The Sydney Barrier Reef: engineering a natural defence against future storms


Rob Roggema, University of Technology Sydney

The risk of more severe storms and cyclones in the highly urbanised coastal areas of Newcastle, Sydney and Wollongong might not be acute, but it is a real future threat with the further warming of the southern Pacific Ocean. One day a major storm – whether an East Coast Low or even a cyclone – could hit Sydney. The Conversation

With higher ocean temperatures killing and bleaching coral along the Great Barrier Reef to the north, we could also imagine where the right temperatures for a coral reef would be in a warmer climate. Most probably, this would be closer to the limits of the low latitudes, hence in front of the Sydney metro area.
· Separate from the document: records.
(** * Form validation (routes/index.tsx): a shallow embedding and its properties

    The component is one form with two text inputs, [name] and [year], whose
    [input] handlers call the Constraint Validation API, and a [submit]
    handler that re-validates both inputs and logs the parsed record.

    The file has these layers:
    - [JS]: the pieces of the JavaScript platform the handlers call
      (UTF-16 strings, [String.prototype.trim], regular expressions,
      [Number] on strings with binary64 results, [isNaN], [<]);
    - [Dom]: the state of the rendered form;
    - [Component]: the handlers of index.tsx as state transformers, and the
      actions of a user;
    - [Lazy]: the same handlers with the runs of the lazy ones deferred;
    - [Spec]: the validation rules in the words of the specification;
    - facts about the platform and the handlers, and the properties. *)

From Stdlib Require Import ZArith NArith PArith List Bool Ascii String Lia.
From Stdlib Require Import Floats.SpecFloat.
Import ListNotations.

(* ================================================================== *)
(** * The JavaScript platform *)
(* ================================================================== *)

Module JS.

(** ** Strings: sequences of UTF-16 code units *)

Definition jsstring := list N.

(** An ASCII literal of the source as a [jsstring]. *)
Definition lit (s : string) : jsstring :=
  List.map N_of_ascii (list_ascii_of_string s).

Definition cu (a : ascii) : N := N_of_ascii a.

(** [===] on strings. *)
Fixpoint streq (a b : jsstring) : bool :=
  match a, b with
  | [], [] => true
  | x :: a', y :: b' => N.eqb x y && streq a' b'
  | _, _ => false
  end.

Definition isEmpty (s : jsstring) : bool :=
  match s with [] => true | _ :: _ => false end.

(** ** Scalar-value strings

    The conversion that Web IDL applies to a string handed to an API that
    takes a USVString: a lead surrogate followed by a trail surrogate is
    kept as a pair, every other surrogate code unit becomes U+FFFD. *)

Definition isLeadSurrogate (c : N) : bool := N.leb 55296 c && N.leb c 56319.
Definition isTrailSurrogate (c : N) : bool := N.leb 56320 c && N.leb c 57343.
(** The four arguments that are read are not among those deleted. *)
Lemma getitem_after_drop (d : ODict.t) (k : string) :
  In k (path_keys ++ ["extra_vars"]%string) ->
  ODict.getitem (drop_keys d bootstrap_only) k = ODict.getitem d k.
Proof.
  intros Hk. apply getitem_drop_keys_other. intros Hb.
  simpl in Hk, Hb.
  repeat (destruct Hk as [<-|Hk];
          [repeat (destruct Hb as [Hb|Hb]; [discriminate Hb|]); exact Hb|]).
  exact Hk.
Qed.

(** [transform_args] by the four lookups in the given map. *)
Lemma transform_args_cases (d : ODict.t) :
  transform_args pism_dir d
  = let d0 := drop_keys d bootstrap_only in
    match ODict.getitem d "i" with
    | Raise e => Raise e
    | Ok None => Raise TypeError
    | Ok (Some si) =>
        match ODict.getitem d "surface_given_file" with
        | Raise e => Raise e
        | Ok None => Raise TypeError
        | Ok (Some ss) =>
            match ODict.getitem d "ocean_kill_file" with
            | Raise e => Raise e
            | Ok None => Raise TypeError
            | Ok (Some so) =>
                match ODict.getitem d "extra_vars" with
                | Raise e => Raise e
                | Ok None => Raise AttributeError
                | Ok (Some ev) =>
                    Ok (ODict.setitem
                          (ODict.setitem
                             (ODict.setitem
                                (ODict.setitem d0 "i" (abs_path si))
                                "surface_given_file" (abs_path ss))
                             "ocean_kill_file" (abs_path so))
                          "extra_vars" (Some (add_baseline ev)))
                end
            end
        end
    end.
Proof.
  unfold transform_args. cbv zeta.
  unfold path_keys. cbn [absolutize_all]. unfold rbind.
  rewrite absolutize_cases.
  rewrite (getitem_after_drop d "i") by (simpl; tauto).
  destruct (ODict.getitem d "i") as [[si|]|e]; try reflexivity.
  rewrite absolutize_cases.
  rewrite getitem_setitem_other by discriminate.
  rewrite (getitem_after_drop d "surface_given_file") by (simpl; tauto).
  destruct (ODict.getitem d "surface_given_file") as [[ss|]|e];
    try reflexivity.
  rewrite absolutize_cases.
  rewrite !getitem_setitem_other by discriminate.
  rewrite (getitem_after_drop d "ocean_kill_file") by (simpl; tauto).
  destruct (ODict.getitem d "ocean_kill_file") as [[so|]|e];
    try reflexivity.
  rewrite add_vars_cases.
  rewrite !getitem_setitem_other by discriminate.
  rewrite (getitem_after_drop d "extra_vars") by (simpl; tauto).
  destruct (ODict.getitem d "extra_vars") as [[ev|]|e]; reflexivity.
Qed.
Lemma next_preserves (g : generator) : preserves f (next g).
Proof.
  destruct g as [a|resp|flg nr|]; try (apply resume_preserves; discriminate).
  simpl. frame_step; [apply Hput|].
  destruct (raw_output a); [apply raw_loop_preserves | apply structured_loop_preserves].
Qed.
End Search.

Lemma ucinewgame_preserves {X} (f : state -> X) :
  (forall message, preserves f (on_engine (EngineCore.put message))) ->
  preserves f (on_engine EngineCore.is_ready) -> preserves f _ucinewgame.
Proof.
  intros Hput Hready. unfold _ucinewgame.
  frame_step; [apply Hput|]. frame_step; [apply Hready | frame_step].
Qed.

Lemma set_position_preserves {X} (f : state -> X) fen moves :
  (forall message, preserves f (on_engine (EngineCore.put message))) ->
  preserves f (on_engine EngineCore.is_ready) ->
  preserves f (set_position fen moves).
Proof.
  intros Hput Hready. unfold set_position.
  frame_step; [apply ucinewgame_preserves; assumption | apply Hput].
Qed.

Lemma set_option_preserves {X} (f : state -> X) name option :
  (forall message, preserves f (on_engine (EngineCore.put message))) ->
  preserves f (set_option name option).
Proof.
  intros Hput. unfold set_option. frame_step; [frame_step|].
  destruct (EngineCore.available_options (engine (self a))) as [ao|]; [|frame_step].
  destruct (ao !! Some name); [apply Hput | frame_step].
Qed.

Lemma uopts_get : preserves uopts (on_engine EngineCore.get).
Proof. apply (on_engine_core opts), frame_opts, get_frame. Qed.

Lemma uopts_view i : preserves uopts (on_engine (EngineCore.view i)).
Proof. apply (on_engine_core opts), frame_opts, view_frame. Qed.

Lemma uopts_put message : preserves uopts (on_engine (EngineCore.put message)).
Proof. apply (on_engine_core opts), put_opts. Qed.

Lemma uopts_is_ready : preserves uopts (on_engine EngineCore.is_ready).
Proof. apply (on_engine_core opts), is_ready_opts. Qed.

Lemma set_multi_pv_uopts value : preserves uopts (set_multi_pv value).
Proof.
  unfold set_multi_pv. frame_step.
  - apply set_option_preserves, uopts_put.
  - apply preserves_modify. intros [b u]. reflexivity.
Qed.

End Client.

(** C4.  (1) When the engine emits the two declarations and then [uciok],
    in any bursts that fit in the timeout, construction succeeds and
    [available_options] is the mapping of the claim.  (2) The handshake
    assigns the attribute only when it returns, and it returns only if a
    [uciok] was among the lines; if it raises, the attribute is still
    unset.  (3) No method of [EngineCore] and (4) no method of
    [UCIEngine] changes the attribute. *)
Theorem available_options_set_once_by_handshake :
  (forall (timeout : nat) (script : list (list string)),
     concat script = [ "option name Hash type spin default 16";
                       "option name MultiPV type spin default 1"; "uciok" ] ->
     length script < 10 * timeout ->
     exists e, EngineCore.__init__ true timeout script [] = (Return e, []) /\
               EngineCore.available_options e = Some declared_options) /\
  (forall s : EngineCore.state,
     opts s = None ->
     match EngineCore.handshake s with
     | (Return _, s') => is_Some (opts s') /\ "uciok" ∈ EngineCore.incoming s
     | (Raise e, s') => e = IndexError /\ opts s' = None
     | (OutOfFuel, _) => False
     end) /\
  (forall (message : string) (i : nat),
     preserves opts (EngineCore.put message) /\ preserves opts EngineCore.get /\
     preserves opts (EngineCore.view i) /\ preserves opts EngineCore.is_ready /\
     preserves opts EngineCore.stop) /\
  (forall fen moves name option value a g,
     preserves uopts (UCIEngine.set_position fen moves) /\
     preserves uopts (UCIEngine.set_option name option) /\
     preserves uopts (UCIEngine.set_multi_pv value) /\
     preserves uopts (UCIEngine.go a) /\
     preserves uopts (UCIEngine.next g)).
Proof.
  split_and!.
  - intros timeout script Hscript Hlen.
    set (s := {| EngineCore.output_buffer := [];
                 EngineCore.self := EngineCore.spawn timeout script |}).
    destruct (handshake_two_options s) as (s' & Hh & Ho & Hi).
    + unfold EngineCore.incoming, _read_output_to_queue. simpl. rewrite Hscript.
      reflexivity.
    + exact Hlen.
    + exists (EngineCore.self s'). unfold EngineCore.__init__. fold s. rewrite Hh.
      split; [|exact Ho]. f_equal. unfold EngineCore.incoming in Hi.
      apply app_eq_nil in Hi as [Hb _]. exact Hb.
  - exact handshake_spec.
  - intros message i. split_and!.
    + apply put_opts.
    + apply frame_opts, get_frame.
    + apply frame_opts, view_frame.
    + apply is_ready_opts.
    + apply put_opts.
  - intros fen moves name option value a g. split_and!.
    + apply set_position_preserves; [apply uopts_put | apply uopts_is_ready].
    + apply set_option_preserves, uopts_put.
    + apply set_multi_pv_uopts.
    + apply preserves_ret.
    + apply next_preserves; [apply uopts_get | apply uopts_view | apply uopts_put].
Qed.

Lemma available_options_set_once_by_handshake_witness :
  exists e,
    EngineCore.__init__ true 1
      [ ["option name Hash type spin default 16"];
        ["option name MultiPV type spin default 1"; "uciok"] ] [] = (Return e, []) /\
    EngineCore.available_options e = Some declared_options.
Proof.
  apply (proj1 available_options_set_once_by_handshake); [reflexivity | simpl; lia].
Defined.

(** ** Parsing *)

(** C5.  [parse_info] on the line of the claim: the score has [cp] 25
    and [mate] [None], the moves and the next move are those of the [pv],
    the four fixed keys are integers and [nodes] and [nps] stay text; the
    dictionary has no other key. *)
Theorem parse_info_example :
  UCIEngine.parse_info info_line =
  Ok (Some
    {[ "score" := VDict {[ "mate" := VNone; "cp" := VInt 25 ]};
       "moves" := VList ["e2e4"; "e7e5"];
       "next_move" := VStr "e2e4";
       "depth" := VInt 10; "seldepth" := VInt 14; "multipv" := VInt 1;
       "time" := VInt 30;
       "nodes" := VStr "12345"; "nps" := VStr "500000" ]}).
Proof. vm_compute. reflexivity. Qed.

(** C6.  What the code does with a line that matches the pattern but not
    the grammar: a line that omits [seldepth] makes [parse_info] raise
    [KeyError], one with an odd number of tokens makes it raise
    [IndexError], and the search loop, which should skip such a line and
    go on to the good line that follows, ends in that exception.  Only a
    line that the pattern rejects is skipped. *)
Theorem parse_info_raises_on_incomplete_info_line :
  UCIEngine.parse_info no_seldepth_line = Error (KeyError "seldepth") /\
  UCIEngine.parse_info odd_tokens_line = Error IndexError /\
  (UCIEngine.next (UCIEngine.Created go_default)
     (client_with [no_seldepth_line; info_line; "bestmove e2e4"] 1)).1
    = Raise (KeyError "seldepth") /\
  (UCIEngine.next (UCIEngine.Created go_default)
     (client_with [odd_tokens_line; info_line; "bestmove e2e4"] 1)).1
    = Raise IndexError /\
  UCIEngine.parse_info "info string not a search line" = Ok None /\
  (exists o g,
     (UCIEngine.next (UCIEngine.Created go_default)
        (client_with ["info string not a search line"; info_line; "bestmove e2e4"] 1)).1
     = Return (Some (UCIEngine.Snapshot o), g) /\ bestmove o = Some "e2e4").
Proof.
  split_and!; try (vm_compute; reflexivity).
  eexists _, _. vm_compute. split; reflexivity.
Qed.
Lemma keywordScore_fold lowered : forall keywords acc score,
  fold_left
    (fun acc keyword =>
       bind acc (fun score =>
         match regExpCount keyword lowered with
         | Some matches => Ok (score + INR matches * 0.1)
         | None => Throw "Invalid regular expression"
         end))
    keywords acc = Ok score ->
  exists start counts,
    acc = Ok start /\
    Forall2 (fun keyword n => regExpCount keyword lowered = Some n)
      keywords counts /\
    score = start + weightedSum counts.
Proof.
  induction keywords as [|k keywords IH]; simpl; intros acc score H.
  - exists score, []. repeat split; [assumption | constructor |].
    unfold weightedSum. simpl. lra.
  - apply IH in H as (start' & counts & Hacc & Hall & Hsum).
    destruct acc as [start|]; simpl in Hacc; [|discriminate].
    destruct (regExpCount k lowered) as [n|] eqn:Hk; [|discriminate].
    injection Hacc as <-.
    exists start, (n :: counts). repeat split; [constructor; auto|].
    unfold weightedSum in *. simpl. lra.
Qed.

Lemma keywordScoreOf_sum keywords lowered score :
  keywordScoreOf regExpCount keywords lowered = Ok score ->
  exists counts,
    Forall2 (fun keyword n => regExpCount keyword lowered = Some n)
      keywords counts /\
    score = weightedSum counts.
Proof.
  intros H. apply keywordScore_fold in H as (start & counts & Hs & Hall & ->).
  injection Hs as <-. exists counts. split; [assumption | lra].
Qed.

Lemma weightedSum_nonneg counts : 0 <= weightedSum counts.
Proof.
  induction counts as [|n counts IH]; unfold weightedSum in *; simpl.
  - lra.
  - pose proof (pos_INR n). lra.
Qed.


End HybridProofs.

End SearchProofs.

Module BatchProofs.
Import Embeddings VectorSpec.

(** The vector the loop pushes for one chunk. *)
Lemma batch_step g' embeddings (c : Chunk) :
  tryCatch
    (bind (generateEmbedding g' (text c))
          (fun embedding => Ok (embeddings ++ [embedding])))
    (fun _ => embeddings ++ [zeroVector (vectorSize g')])
  = embeddings ++
    [tryCatch (generateEmbedding g' (text c))
       (fun _ => zeroVector (vectorSize g'))].
Proof. now destruct (generateEmbedding g' (text c)). Qed.

Lemma batch_loop g' : forall (cs : list Chunk) embeddings,
  fold_left
    (fun embeddings chunk =>
       tryCatch
         (bind (generateEmbedding g' (text chunk))
               (fun embedding => Ok (embeddings ++ [embedding])))
         (fun _ => embeddings ++ [zeroVector (vectorSize g')]))
    cs embeddings
  = embeddings ++
    map (fun c => tryCatch (generateEmbedding g' (text c))
                    (fun _ => zeroVector (vectorSize g'))) cs.
Proof.
  induction cs as [|c cs IH]; intros embeddings; simpl.
  - now rewrite app_nil_r.
  - rewrite batch_step, IH, <- app_assoc. reflexivity.
Qed.
(** * fagents-mcp: agent-scoped configuration, authentication and the
      audited gate_email read path

    A shallow embedding of [src/config.ts], [src/auth.ts] and the
    [gate_email] tool and [/mcp] route of [src/server.ts].

    Conventions of the embedding.
    - A JavaScript string is the [string] of its UTF-8 bytes.  Every
      literal the code compares against, searches for or inserts is pure
      ASCII, [Buffer.from(s)] is exactly that byte sequence, and a byte
      of a multi-byte character never equals an ASCII byte, so equality,
      emptiness, concatenation, [Buffer] length and the ASCII regular
      expressions of the code act on the bytes as they act on the text.
    - [T | undefined] and [T | null] are [option T].
    - A thrown [Error] is [Throw] of its message; [try]/[catch] is
      [try_catch].
    - Objects obtained from [JSON.parse] and [process.env] are finite
      maps from their own keys to strings, as their TypeScript types say;
      properties inherited from [Object.prototype] are not part of them.
      The code's [key in obj] and [obj[key]] do see those: the maps
      describe them for every name but the ones [inherited] lists, and a
      statement about all keys of the code is made for the other names.
    - The numbers [listMessages] computes with are exact rationals: no
      [NaN], no infinities, no rounding.
    - The awaited calls of [gate_email] (IMAP fetch, HTTP POST to the
      audit sink) are answered by oracles passed as arguments, and every
      completed call and console line is recorded, in order, in a trace. *)

From Stdlib Require Import ZArith Bool List String Ascii Lia DecimalString.
From Stdlib Require DecimalPos.
From Stdlib Require QArith Qminmax.
From stdpp Require Import base option gmap strings.
Import ListNotations.

Local Open Scope Z_scope.
Local Open Scope string_scope.

(** ** JavaScript values and builtins used by the code *)

Module Js.

(** The result of a call that may throw. *)
Inductive outcome (A : Type) : Type :=
| Ok (a : A)
| Throw (msg : string).
Arguments Ok {A} a.
Arguments Throw {A} msg.

Definition bindO {A B} (x : outcome A) (f : A -> outcome B) : outcome B :=
  match x with
  | Ok a => f a
  | Throw m => Throw m
  end.

(** Truthiness of a string: only the empty string is falsy. *)
Definition truthy (s : string) : bool := negb (s =? "").

(** Truthiness of [string | undefined]. *)
Definition truthyO (o : option string) : bool :=
  match o with
  | Some s => truthy s
  | None => false
  end.

(** [a ?? b] *)
Definition nullish {A} (a : option A) (b : A) : A :=
  match a with
  | Some x => x
  | None => b
  end.

(** [a || b] on [string | undefined] with a string default. *)
Definition orElse (a : option string) (b : string) : string :=
  match a with
  | Some x => if truthy x then x else b
  | None => b
  end.

(** A JavaScript number as [parseInt] produces it: [NaN] or an integer.
    Integers are kept exact; the code only compares them with 1 and
    65535, which rounding to a double does not change. *)
Inductive number : Type :=
| NaN
| Num (z : Z).

Definition isNaN (n : number) : bool :=
  match n with
  | NaN => true
  | Num _ => false
  end.

(** [n < k] and [n > k]; every comparison with [NaN] is false. *)
Definition num_lt (n : number) (k : Z) : bool :=
  match n with
  | NaN => false
  | Num z => (z <? k)%Z
  end.

Definition num_gt (n : number) (k : Z) : bool :=
  match n with
  | NaN => false
  | Num z => (k <? z)%Z
  end.

Definition is_byte (n : nat) (c : ascii) : bool := (nat_of_ascii c =? n)%nat.

(** Leading white space as [parseInt] trims it (StrWhiteSpaceChar): the
    ASCII characters TAB, LF, VT, FF, CR, SP, and in UTF-8 U+00A0,
    U+1680, U+2000..U+200A, U+2028, U+2029, U+202F, U+205F, U+3000 and
    U+FEFF. *)
Definition ascii_ws (c : ascii) : bool :=
  let n := nat_of_ascii c in
  ((9 <=? n) && (n <=? 13) || (n =? 32))%nat.

Fixpoint trimStart (s : string) : string :=
  match s with
  | String c r =>
      if ascii_ws c then trimStart r
      else
        match r with
        | String c2 r2 =>
            if is_byte 194 c && is_byte 160 c2 then trimStart r2
            else
              match r2 with
              | String c3 r3 =>
                  let n3 := nat_of_ascii c3 in
                  if is_byte 225 c && is_byte 154 c2 && is_byte 128 c3
                     || is_byte 226 c && is_byte 128 c2
                        && ((128 <=? n3) && (n3 <=? 138)
                            || (n3 =? 168) || (n3 =? 169) || (n3 =? 175))%nat
                     || is_byte 226 c && is_byte 129 c2 && is_byte 159 c3
                     || is_byte 227 c && is_byte 128 c2 && is_byte 128 c3
                     || is_byte 239 c && is_byte 187 c2 && is_byte 191 c3
                  then trimStart r3
                  else s
              | EmptyString => s
              end
        | EmptyString => s
        end
  | EmptyString => s
  end.

Definition digit (c : ascii) : option Z :=
  let n := nat_of_ascii c in
  if ((48 <=? n) && (n <=? 57))%nat then Some (Z.of_nat n - 48) else None.

(** The longest prefix of decimal digits, read as an integer; [None]
    when the string does not start with a digit. *)
Fixpoint digits (acc : option Z) (s : string) : option Z :=
  match s with
  | String c r =>
      match digit c with
      | Some d => digits (Some (10 * nullish acc 0 + d)) r
      | None => acc
      end
  | EmptyString => acc
  end.
(** * The video worker: pipeline coordinator and status recorder

    A shallow embedding of [video-worker/video_processor.py].  The worker
    is a Python class holding one mutable dictionary ([self.config],
    decoded from [config.json]) and driving a fixed chain of stages, each
    of which shells out to [ffmpeg]/[ffprobe] and reports through
    [update_status].

    Everything outside the interpreter (the file system, the external
    programs, the moment the process may be killed) is collected in a
    [World] record that the model consults; the worker itself is written
    in a small state-and-exception monad whose state holds the in-memory
    dictionary, the contents of [config.json] on disk and the history of
    observable events. *)

From Stdlib Require Import ZArith List Ascii String SpecFloat.
From stdpp Require Import gmap strings pretty list.

Open Scope Z_scope.

(** ** Python values *)

Set Warnings "-register-all".

(** What [json.load] produces.  Integers and floats are kept apart as
    Python does; a nested object is an association list in document
    order, the top-level object is a finite map (see [State]). *)
Inductive Json :=
| JNull
| JBool (b : bool)
| JInt (z : Z)
| JFloat (f : spec_float)
| JStr (s : string)
| JArr (items : list Json)
| JObj (fields : list (string * Json)).

(** The JSON documents that are not objects. *)
Inductive Foreign :=
| FNull
| FBool (b : bool)
| FInt (z : Z)
| FFloat (f : spec_float)
| FStr (s : string)
| FArr (items : list Json).

Definition json_of (doc : Foreign) : Json :=
  match doc with
  | FNull => JNull
  | FBool b => JBool b
  | FInt z => JInt z
  | FFloat f => JFloat f
  | FStr s => JStr s
  | FArr items => JArr items
  end.

(** The exception classes the worker can meet.  Only
    [CalledProcessError] is ever named in an [except] clause; the others
    are caught by [except Exception] alone. *)
Inductive ExnClass :=
| CalledProcessError | KeyError | TypeError | ValueError | IndexError
| ZeroDivisionError | OverflowError | OSError.

Record Exn := mkExn { exn_class : ExnClass; exn_str : string }.

(** Outcome of running a piece of Python: a value, a raised exception,
    or the death of the whole process (which no [except] clause sees). *)
Inductive Res (A : Type) :=
| Ret (a : A)
| Raise (e : Exn)
| Killed.
Arguments Ret {A} a.
Arguments Raise {A} e.
Arguments Killed {A}.

Module Py.

Definition nl : string := String (Ascii.ascii_of_nat 10) "".

(** Truth value of an object, as tested by [if x:] and [not x]. *)
Definition truthy (v : Json) : bool :=
  match v with
  | JNull => false
  | JBool b => b
  | JInt z => negb (z =? 0)
  | JFloat f =>
      match f with S754_zero _ => false | _ => true end
  | JStr s => match s with "" => false | _ => true end
  | JArr l => match l with [] => false | _ => true end
  | JObj l => match l with [] => false | _ => true end
  end.

Definition str_truthy (s : string) : bool :=
  match s with "" => false | _ => true end.

Fixpoint assoc (k : string) (l : list (string * Json)) : option Json :=
  match l with
  | [] => None
  | (k', v) :: rest => if String.eqb k k' then Some v else assoc k rest
  end.

Definition type_name (v : Json) : string :=
  match v with
  | JNull => "NoneType" | JBool _ => "bool" | JInt _ => "int"
  | JFloat _ => "float" | JStr _ => "str" | JArr _ => "list"
  | JObj _ => "dict"
  end.

(** [v[k]] for a string key [k] (message texts as in CPython 3.11). *)
Definition subscript (v : Json) (k : string) : Res Json :=
  match v with
  | JObj l =>
      match assoc k l with
      | Some x => Ret x
      | None => Raise (mkExn KeyError ("'" +:+ k +:+ "'"))
      end
  | JStr _ =>
      Raise (mkExn TypeError "string indices must be integers, not 'str'")
  | JArr _ =>
      Raise (mkExn TypeError
               "list indices must be integers or slices, not str")
  | _ =>
      Raise (mkExn TypeError
               ("'" +:+ type_name v +:+ "' object is not subscriptable"))
  end.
We should then consider whether it is possible to help engineer a natural defence against storms, a barrier reef, should warming oceans make conditions suitable here.

Ocean warming trend is clear

The oceans are clearly warming at an alarming rate, with the unprecedented extent and intensity of coral bleaching events a marker of rising temperatures. After the 2016-2017 summer, coral bleaching affected two-thirds of the Great Barrier Reef.

On the other side of the Pacific, sea surface temperatures off Peru’s northern coast have risen 5-6℃ degrees above normal. Beneath the ocean surface, the warming trend is consistent too.

The East Australian Current keeps the waters around Lord Howe Island warm enough to sustain Australia’s southernmost coral reef. The waters off Sydney are just a degree or two cooler.

With the East Australian Current now extending further south, the warming of these south-eastern coastal waters might be enough in a couple of decades for Nemo to swim in reality under Sydney Harbour Bridge.

This shift in ocean temperatures is expected to drive strong storms and inland floods, according to meteorologists.

On top of this, when we plot a series of maps since 1997 of cyclone tracks across the Pacific, it shows a slight shift to more southern routes. These cyclones occur only in the Tasman Sea and way out from the coast, but, still, there is a tendency to move further south. The northern part of New Zealand recently experienced the impacts this could have.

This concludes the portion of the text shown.